### WHAT IS EXPECTED
Write out again, exactly, the lines below starting at the one with "pose proof HI" and ending at the one with "apply (kinv0_timers s".

### INFORMATION SUPPLIED
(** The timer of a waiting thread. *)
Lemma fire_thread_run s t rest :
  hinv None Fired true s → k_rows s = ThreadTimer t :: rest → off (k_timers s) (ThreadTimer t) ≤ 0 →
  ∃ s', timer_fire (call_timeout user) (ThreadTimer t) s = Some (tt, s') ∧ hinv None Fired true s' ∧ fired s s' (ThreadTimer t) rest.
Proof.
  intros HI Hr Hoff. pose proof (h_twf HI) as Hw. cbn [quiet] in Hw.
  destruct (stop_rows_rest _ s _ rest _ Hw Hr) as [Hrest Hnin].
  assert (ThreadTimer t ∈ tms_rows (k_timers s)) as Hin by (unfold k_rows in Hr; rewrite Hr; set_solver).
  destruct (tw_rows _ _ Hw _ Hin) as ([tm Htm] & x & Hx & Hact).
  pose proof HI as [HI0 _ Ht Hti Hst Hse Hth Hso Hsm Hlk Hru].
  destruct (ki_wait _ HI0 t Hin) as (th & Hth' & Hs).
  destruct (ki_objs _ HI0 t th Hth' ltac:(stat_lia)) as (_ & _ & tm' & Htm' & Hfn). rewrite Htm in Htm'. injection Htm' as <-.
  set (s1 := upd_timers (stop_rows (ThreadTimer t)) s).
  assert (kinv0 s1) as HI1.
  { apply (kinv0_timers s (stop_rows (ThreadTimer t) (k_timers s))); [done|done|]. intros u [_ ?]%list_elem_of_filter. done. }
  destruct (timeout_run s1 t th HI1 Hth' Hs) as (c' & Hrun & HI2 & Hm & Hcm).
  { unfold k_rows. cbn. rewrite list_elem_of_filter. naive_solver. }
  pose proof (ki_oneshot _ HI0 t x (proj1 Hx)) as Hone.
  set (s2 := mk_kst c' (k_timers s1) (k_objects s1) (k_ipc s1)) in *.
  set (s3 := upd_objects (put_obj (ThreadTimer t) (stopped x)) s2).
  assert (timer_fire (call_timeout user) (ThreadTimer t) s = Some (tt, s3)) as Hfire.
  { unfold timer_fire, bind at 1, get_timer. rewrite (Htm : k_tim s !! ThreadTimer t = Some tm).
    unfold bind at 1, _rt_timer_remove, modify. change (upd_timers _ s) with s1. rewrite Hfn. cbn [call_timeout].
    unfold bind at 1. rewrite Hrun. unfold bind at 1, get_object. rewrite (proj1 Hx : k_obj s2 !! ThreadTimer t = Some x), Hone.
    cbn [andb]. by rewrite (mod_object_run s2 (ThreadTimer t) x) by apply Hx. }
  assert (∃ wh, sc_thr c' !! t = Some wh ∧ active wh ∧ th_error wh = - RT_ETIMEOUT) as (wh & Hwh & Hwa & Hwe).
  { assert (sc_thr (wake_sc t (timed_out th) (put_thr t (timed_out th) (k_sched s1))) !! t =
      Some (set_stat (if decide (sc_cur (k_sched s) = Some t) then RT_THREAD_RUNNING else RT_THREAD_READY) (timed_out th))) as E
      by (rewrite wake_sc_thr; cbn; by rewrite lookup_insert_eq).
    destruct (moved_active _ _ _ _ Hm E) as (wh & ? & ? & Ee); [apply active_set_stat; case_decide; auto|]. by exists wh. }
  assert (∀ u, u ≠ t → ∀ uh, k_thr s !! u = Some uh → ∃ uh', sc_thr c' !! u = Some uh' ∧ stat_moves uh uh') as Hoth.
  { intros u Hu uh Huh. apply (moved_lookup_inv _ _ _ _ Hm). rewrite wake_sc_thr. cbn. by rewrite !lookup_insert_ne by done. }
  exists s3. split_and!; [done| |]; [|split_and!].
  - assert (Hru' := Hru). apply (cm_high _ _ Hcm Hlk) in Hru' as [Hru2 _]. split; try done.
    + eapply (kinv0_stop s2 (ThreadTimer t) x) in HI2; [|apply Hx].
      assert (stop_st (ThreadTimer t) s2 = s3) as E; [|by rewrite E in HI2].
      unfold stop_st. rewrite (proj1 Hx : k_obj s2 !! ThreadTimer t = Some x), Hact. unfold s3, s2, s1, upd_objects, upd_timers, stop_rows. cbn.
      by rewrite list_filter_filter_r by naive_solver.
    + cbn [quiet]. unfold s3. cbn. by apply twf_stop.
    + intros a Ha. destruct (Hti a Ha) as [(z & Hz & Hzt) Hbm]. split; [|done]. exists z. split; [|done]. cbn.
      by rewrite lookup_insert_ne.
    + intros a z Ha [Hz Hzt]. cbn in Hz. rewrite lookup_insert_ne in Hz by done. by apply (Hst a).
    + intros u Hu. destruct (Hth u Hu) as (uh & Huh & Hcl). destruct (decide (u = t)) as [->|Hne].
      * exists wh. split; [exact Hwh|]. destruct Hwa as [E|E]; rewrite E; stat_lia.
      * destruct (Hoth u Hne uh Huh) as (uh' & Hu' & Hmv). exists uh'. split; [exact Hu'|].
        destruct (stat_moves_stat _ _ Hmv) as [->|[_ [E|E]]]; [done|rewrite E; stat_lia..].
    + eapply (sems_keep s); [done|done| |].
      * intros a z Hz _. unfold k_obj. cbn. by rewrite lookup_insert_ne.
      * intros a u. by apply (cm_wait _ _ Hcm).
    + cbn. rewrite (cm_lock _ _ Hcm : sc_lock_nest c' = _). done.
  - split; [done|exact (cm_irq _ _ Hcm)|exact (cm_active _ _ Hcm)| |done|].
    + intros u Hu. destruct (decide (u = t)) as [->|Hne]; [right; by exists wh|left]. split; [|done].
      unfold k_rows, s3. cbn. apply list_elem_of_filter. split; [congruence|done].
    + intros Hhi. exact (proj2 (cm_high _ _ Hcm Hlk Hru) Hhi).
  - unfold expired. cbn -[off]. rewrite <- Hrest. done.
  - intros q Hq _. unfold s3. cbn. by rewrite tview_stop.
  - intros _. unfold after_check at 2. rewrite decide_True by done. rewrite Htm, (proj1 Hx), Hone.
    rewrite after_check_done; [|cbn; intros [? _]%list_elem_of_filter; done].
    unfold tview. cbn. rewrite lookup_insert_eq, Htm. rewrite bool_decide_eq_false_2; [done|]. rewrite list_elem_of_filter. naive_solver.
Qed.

### EXPECTED ANSWER
  pose proof HI as [HI0 _ Ht Hti Hst Hse Hth Hso Hsm Hlk Hru].
  destruct (ki_wait _ HI0 t Hin) as (th & Hth' & Hs).
  destruct (ki_objs _ HI0 t th Hth' ltac:(stat_lia)) as (_ & _ & tm' & Htm' & Hfn). rewrite Htm in Htm'. injection Htm' as <-.
  set (s1 := upd_timers (stop_rows (ThreadTimer t)) s).
  assert (kinv0 s1) as HI1.
  { apply (kinv0_timers s (stop_rows (ThreadTimer t) (k_timers s))); [done|done|]. intros u [_ ?]%list_elem_of_filter. done. }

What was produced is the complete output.